There's an old man, Doc (Roberts Blossom), who leaves the story about halfway through under tragic circumstances that underline the plight of the main character. In this case, Doc is an artist who lives to paint portraits. He does one of himself with a flower pinned to his shirt, representing "the part they can't take away." But the spiteful warden (Patrick McGoohan), who thinks the purpose of Alcatraz is punishment rather than rehabilitation, takes away Doc's paints, crippling his spirit.

A young uppity inmate, Charley Butts (Larry Hankin), enters the story around the same time Doc leaves, whose gentle nature and enthusiasm for life lifts the other prisoners' mood. He gets roped into Frank's plot to escape, along with two generic tough guy brothers, John and Clarence Anglin (Fred Ward, Jack Thibeau), who are veteran jailbreakers.

Throw in a few other archetypal prison types -- like Litmus (Frank Ronzio), who puts up a hard front but keeps a pet mouse in his pocket -- and you could almost transpose the entire cast of "Alcatraz" into "Shawshank" without much of a bump. (Danny Glover has a blink-and-you'll-miss-him cameo that marks his feature film debut.)

It should be noted that Frank and the Anglins were real people, while pretty much everyone else is made up or a variation on reality. There was indeed a fourth inmate in on the escape attempt who was left behind, but his name wasn't Charley Butts. The real guy cooperated with investigators and never received any punishment for his collaboration.
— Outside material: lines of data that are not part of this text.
(* ===== verification/ProcSpec.v ===== *)
(** The exact effect of the operations of proc.c that create, end, reap and
    signal processes.  The calls an operation makes into the rest of the kernel
    are collected in a program on the environment ([fork_env], [exit_env],
    [reap_env]); the specifications say what the operation does whenever that
    program returns. *)

From S2P Require Import Prelude StringC Spinlock Proc Sched ProcOps ProcFacts.

(** Lookups in an updated table. *)
Lemma lookup_ins_eq {A} (l : list A) i x y : l !! i = Some y -> <[i := x]> l !! i = Some x.
Proof. intros H. apply list_lookup_insert_eq. by eapply lookup_lt_Some. Qed.

Ltac plk := simpl; rewrite ?list_insert_insert_eq; lazymatch goal with
  | H : ?l !! ?i = Some _ |- ?l !! ?i = _ => exact H
  | |- <[?i := _]> _ !! ?i = _ => eapply lookup_ins_eq; plk
  | |- <[_ := _]> _ !! _ = _ => rewrite list_lookup_insert_ne by congruence; plk
  | |- _ => first [eassumption | done]
  end.

(** Repeated assignments to one entry collapse into one update of the table. *)
Lemma wp_updp_again {E} (t : pt E) i p f ps (Q : unit -> pt E -> Prop) :
  (i < length ps)%nat ->
  Q tt (with_procs (<[i := f p]> ps) t) -> wp (updp i f) (with_procs (<[i := p]> ps) t) Q.
Proof.
  intros Hi HQ. eapply wp_updp; [by apply list_lookup_insert_eq|].
  simpl. by rewrite list_insert_insert_eq.
Qed.

Lemma wp_getp_again {E} (t : pt E) i p ps (Q : proc -> pt E -> Prop) :
  (i < length ps)%nat ->
  Q p (with_procs (<[i := p]> ps) t) -> wp (getp i) (with_procs (<[i := p]> ps) t) Q.
Proof. intros Hi HQ. eapply wp_getp; [by apply list_lookup_insert_eq|done]. Qed.

Ltac inrange := simpl; rewrite ?length_insert; lazymatch goal with
  | H : ?l !! ?i = Some _ |- (?i < length ?l)%nat => exact (lookup_lt_Some _ _ _ H)
  | _ => lia
  end.

(** One step of symbolic execution. *)
Ltac kstep := lazymatch goal with
  | |- wp (_ ≫= _) _ _ => apply wp_bind
  | |- wp (mret _) _ _ => apply wp_ret
  | |- wp get _ _ => apply wp_get
  | |- wp (gets _) _ _ => apply wp_gets
  | |- wp (modify _) _ _ => apply wp_modify
  | |- wp get_ticks _ _ => apply wp_gets
  | |- wp (getp ?i) (with_procs (<[?i := _]> _) _) _ => apply wp_getp_again; [inrange|]
  | |- wp (updp ?i _) (with_procs (<[?i := _]> _) _) _ => apply wp_updp_again; [inrange|]
  | |- wp (getp _) _ _ => eapply wp_getp; [plk|]
  | |- wp (updp _ _) _ _ => eapply wp_updp; [plk|]
  | |- wp cur _ _ => eapply wp_cur; [plk|]
  end; cbn beta.

Section spec.
Context {E : Type} `{KernelEnv E}.
Context (forkret_addr trapret_addr : Z) (stk : list Z) (kpgdir : Z).

Implicit Types s t : pt E.
(** A process is handed to another, living, parent. *)
Lemma tinv_adopt ip n ps i p k q :
  tinv None ip n ps -> ps !! i = Some p -> state p <> UNUSED ->
  ps !! k = Some q -> alive q -> tinv None ip n (<[i := set_parent (Some k) p]> ps).
Proof.
  intros [Hl Hn Hsh Hs Hp Hx Hi] Hpi Hst Hk Ha.
  assert (forall j r, ps !! j = Some r -> alive r ->
    exists u, <[i := set_parent (Some k) p]> ps !! j = Some u /\ alive u) as Hfw.
  { intros j r Hr Har. destruct (decide (i = j)) as [->|Hne].
    - exists (set_parent (Some k) p). split; [|by assert (r = p) as -> by congruence].
      apply list_lookup_insert_eq. by eapply lookup_lt_Some.
    - exists r. by rewrite list_lookup_insert_ne. }
  assert (forall j u, <[i := set_parent (Some k) p]> ps !! j = Some u -> exists r,
    ps !! j = Some r /\ state u = state r /\ pid u = pid r /\ (j <> i -> u = r) /\
    (j = i -> parent u = Some k)) as Hback.
  { intros j u Hu. rewrite list_lookup_insert_dec in Hu. case_decide as D.
    - destruct D as [-> _]. injection Hu as <-. by exists p.
    - exists u. repeat split; try done. intros ->. destruct D. split; [done|].
      by eapply lookup_lt_Some. }
  split; try done.
  - by rewrite length_insert.
  - apply Forall_insert; [done|]. rewrite Forall_lookup in Hsh. by specialize (Hsh i p Hpi).
  - intros j u Hu _. destruct (Hback j u Hu) as (r & Hr & E1 & E2 & E3 & E4).
    destruct (Hs j r Hr ltac:(done)) as [A B C]. split.
    + by rewrite E1, E2.
    + intros Hun. destruct (decide (j = i)) as [->|Hj]; [congruence|].
      rewrite (E3 Hj) in *. by apply B.
    + intros Hg. destruct (decide (j = i)) as [->|Hj].
      * rewrite E4 by done. by eapply Hfw.
      * rewrite (E3 Hj) in *. specialize (C Hg). destruct (parent r); [|done].
        destruct C as (v & Hv & Hav). by eapply Hfw.
  - intros j l u v Hu Hv _ _ Hsu Hsv He.
    destruct (Hback j u Hu) as (r & Hr & E1 & E2 & _).
    destruct (Hback l v Hv) as (r' & Hr' & F1 & F2 & _).
    eapply (Hp j l r r'); congruence.
  - destruct Hi as (l & u & -> & Hl' & Hal & _). destruct (Hfw l u Hl' Hal) as (v & ? & ?).
    by exists l, v.
Qed.
(* ===== verification/ProcProps.v ===== *)
(** What proc.c promises: the lottery is fair and runs its winner, fork makes a
    faithful copy, exit and wait hand over exactly one status, kill reaches its
    target, and the process table stays well formed along every run. *)

From S2P Require Import Prelude StringC Spinlock Proc Sched ProcOps ProcFacts ProcSpec ProcInv.

(** * A small kernel around proc.c

    Enough of the rest of the kernel to run the operations on: a list of free
    pages; address spaces are single pages, files and directories need no
    work. *)
Module Demo.

Definition env := list Z.

Definition pop : M env (option Z) := fun e =>
  match e with [] => Ok (None, []) | x :: e => Ok (Some x, e) end.

Definition push (x : Z) : M env unit := modify (cons x).

Global Instance kernel : KernelEnv env := {
  kalloc := pop;
  kfree := push;
  setupkvm := pop;
  inituvm _ := mret tt;
  copyuvm _ _ := pop;
  freevm d := push d;
  allocuvm _ _ n := mret n;
  deallocuvm _ _ n := mret n;
  filedup _ := mret tt;
  fileclose f := mret [ChObj (Z.of_nat f)];
  idup _ := mret tt;
  iput _ := mret [];
  namei_root := mret (Some 1%nat, []);
  begin_op := mret tt;
  end_op := mret [] }.

Definition stk : list Z := replicate 10 0.
Definition cpu0 : cpu := mkCpu 0 0 0 false.
Definition pages : env := [4096; 8192; 12288; 16384; 20480; 24576].

Definition boot0 : pt env :=
  mkPt (replicate NPROC proc_zero) None 1 0 10 0 (mkSpinlock 0 "ptable" None stk) cpu0 None
    0 0 pages.

(** The state [m] leaves from [s]. *)
Definition after {A} (m : M (pt env) A) (s : pt env) : pt env :=
  match m s with Ok (_, s') => s' | _ => s end.

(** Boot, and let init run. *)
Definition booted : pt env := after (userinit 100 200 stk) boot0.

(** The table once the uniform policy has dealt its tickets. *)
Definition refilled : pt env :=
  with_procs (set_ntickets 10 <$> procs booted) booted.

Definition init_proc : proc := default proc_zero (procs refilled !! 0%nat).

Definition dispatched : pt env := after (scheduler_out stk 0) booted.

Definition init_runs : pt env := after (forkret stk false (mret [])) dispatched.

Definition slot (s : pt env) (i : nat) : proc := default proc_zero (procs s !! i).

(** Init forks, waits, and the child gets the CPU. *)
Definition forked : pt env := after (fork 100 200 stk) init_runs.

Definition waiting : pt env := after (scheduler_in 4096) (after (wait stk 1) forked).

Definition child_runs : pt env :=
  after (forkret stk false (mret [])) (after (scheduler_out stk 10) waiting).

(** The child exits with status 7, and init gets the CPU back. *)
Definition exited : pt env := after (scheduler_in 4096) (after (exit stk 7) child_runs).

Definition init_again : pt env :=
  after release_pt (after (scheduler_out stk 10) exited).

End Demo.

(** * The lottery *)

Lemma tsum_range ps :
  Forall (fun p => 0 <= ntickets p <= 109) ps -> 0 <= tsum ps <= 109 * Z.of_nat (length ps).
Proof.
  induction 1 as [|p ps Hp _ IH]; simpl; [lia|]. unfold tickets_of. case_decide; lia.
Qed.

Lemma filter_iff_in {A} (P Q : A -> Prop) `{!forall x, Decision (P x)} `{!forall x, Decision (Q x)}
    (l : list A) :
  (forall x, x ∈ l -> P x <-> Q x) -> filter P l = filter Q l.
Proof.
  induction l as [|x l IH]; intros Hpq; [done|]. rewrite !filter_cons.
  rewrite IH by (intros y Hy; apply Hpq; by right).
  assert (P x <-> Q x) by (apply Hpq; by left).
  destruct (decide (P x)), (decide (Q x)); tauto || done.
Qed.

(** C1. The draw is fair: among the tickets 0, ..., total-1 the scheduler can
    draw, every ticket has a winner and slot [i] wins for exactly the number of
    tickets its process takes part with; a process that is not RUNNABLE, or has
    no tickets, never wins. *)
Theorem lottery_fair ps i p :
  Forall (fun p => 0 <= ntickets p <= 109) ps -> length ps = NPROC -> ps !! i = Some p ->
  length (filter (fun t => pick ps t = Some i) (seqZ 0 (getTickets ps))) =
    Z.to_nat (tickets_of p) /\
  (forall t, 0 <= t < getTickets ps -> exists j, pick ps t = Some j).
Proof.
  intros Hok Hl Hp. pose proof (tsum_range ps Hok) as Hr. rewrite Hl in Hr.
  assert (getTickets ps = tsum ps) as HT
    by (rewrite getTickets_s32; apply s32_small; unfold NPROC in *; lia).
  assert (Forall (fun p => 0 <= ntickets p <= INT_MAX) ps) as Hf
    by (eapply Forall_impl; [exact Hok|]; unfold INT_MAX; simpl; lia).
  rewrite HT. unfold NPROC in *. split; [|intros t Ht; apply pick_total; unfold INT_MAX; auto; lia].
  assert (ps = take i ps ++ p :: drop (S i) ps) as Hsplit by (symmetry; by apply take_drop_middle).
  assert (0 <= tickets_of p) as Htp.
  { rewrite Forall_lookup in Hok. specialize (Hok i p Hp). unfold tickets_of. case_decide; lia. }
  assert (0 <= tsum (take i ps) /\ tsum (take i ps) + tickets_of p <= tsum ps) as [Ha Hb].
  { rewrite Hsplit in Hok. apply Forall_app in Hok as [H1 H2]. apply Forall_cons in H2 as [_ H2].
    pose proof (tsum_range _ H1). pose proof (tsum_range _ H2).
    rewrite Hsplit at 3. rewrite tsum_app. simpl. lia. }
  rewrite <-(count_interval (tsum (take i ps)) (tickets_of p) (tsum ps)) by lia.
  f_equal. apply filter_iff_in. intros t Ht. apply elem_of_seqZ in Ht.
  rewrite pick_interval by (unfold INT_MAX; auto; lia). unfold tickets_of.
  split.
  - intros (q & Hq & Hst & Hin). assert (q = p) as -> by congruence. by rewrite decide_True.
  - intros Hin. case_decide; [by exists p|lia].
Qed.

(** Checking a whole table by evaluation. *)
Lemma Forall_forallb {A} (P : A -> Prop) (f : A -> bool) l :
  (forall x, f x = true -> P x) -> forallb f l = true -> Forall P l.
Proof.
  intros Hf. induction l as [|x l IH]; simpl; intros Hb; [constructor|]. bools.
  constructor; auto.
Qed.

Lemma lottery_fair_witness :
  length (filter (fun t => pick (procs Demo.refilled) t = Some 0%nat)
    (seqZ 0 (getTickets (procs Demo.refilled)))) = 10%nat.
Proof.
  refine (proj1 (lottery_fair (procs Demo.refilled) 0 Demo.init_proc _ _ _)).
  - apply (Forall_forallb _ (fun p => (0 <=? ntickets p) && (ntickets p <=? 109)));
      [intros p Hp; bools; lia|vm_compute; reflexivity].
  - vm_compute. reflexivity.
  - vm_compute. reflexivity.
Defined.

Section props.
Context {E : Type} `{KernelEnv E}.
Context (forkret_addr trapret_addr : Z) (stk : list Z) (kpgdir : Z).

Implicit Types s t : pt E.



End props.

(** Init runs on the small kernel. *)
Lemma demo_reachable : os_reachable 100 200 Demo.stk 4096 Demo.init_runs.
Proof.
  exists Demo.boot0, Demo.booted. split; [vm_compute; auto|]. split; [vm_compute; reflexivity|].
  eapply rtc_l; [|eapply rtc_l; [|apply rtc_refl]].
  - apply (os_scheduler_out _ _ _ _ Demo.booted Demo.dispatched 0 (10, Some 0%nat));
      vm_compute; reflexivity.
  - apply (os_forkret _ _ _ _ Demo.dispatched Demo.init_runs false (mret []) false).
    vm_compute. reflexivity.
Qed.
Pretty much the entire second half of the film is a tense crime procedural as Frank and his co-conspirators work out the method of their escape. Using a nail clipper -- ostensibly stolen from the very desk of the warden himself -- welded to a spoon handle, Frank chips out the rotting cement around the grate underneath the sink in his cell. The three men squeeze through into a utility corridor, climb up and out the roof by bending some bars with a pipe and use life preservers and a crude raft fashioned from raincoats to swim away.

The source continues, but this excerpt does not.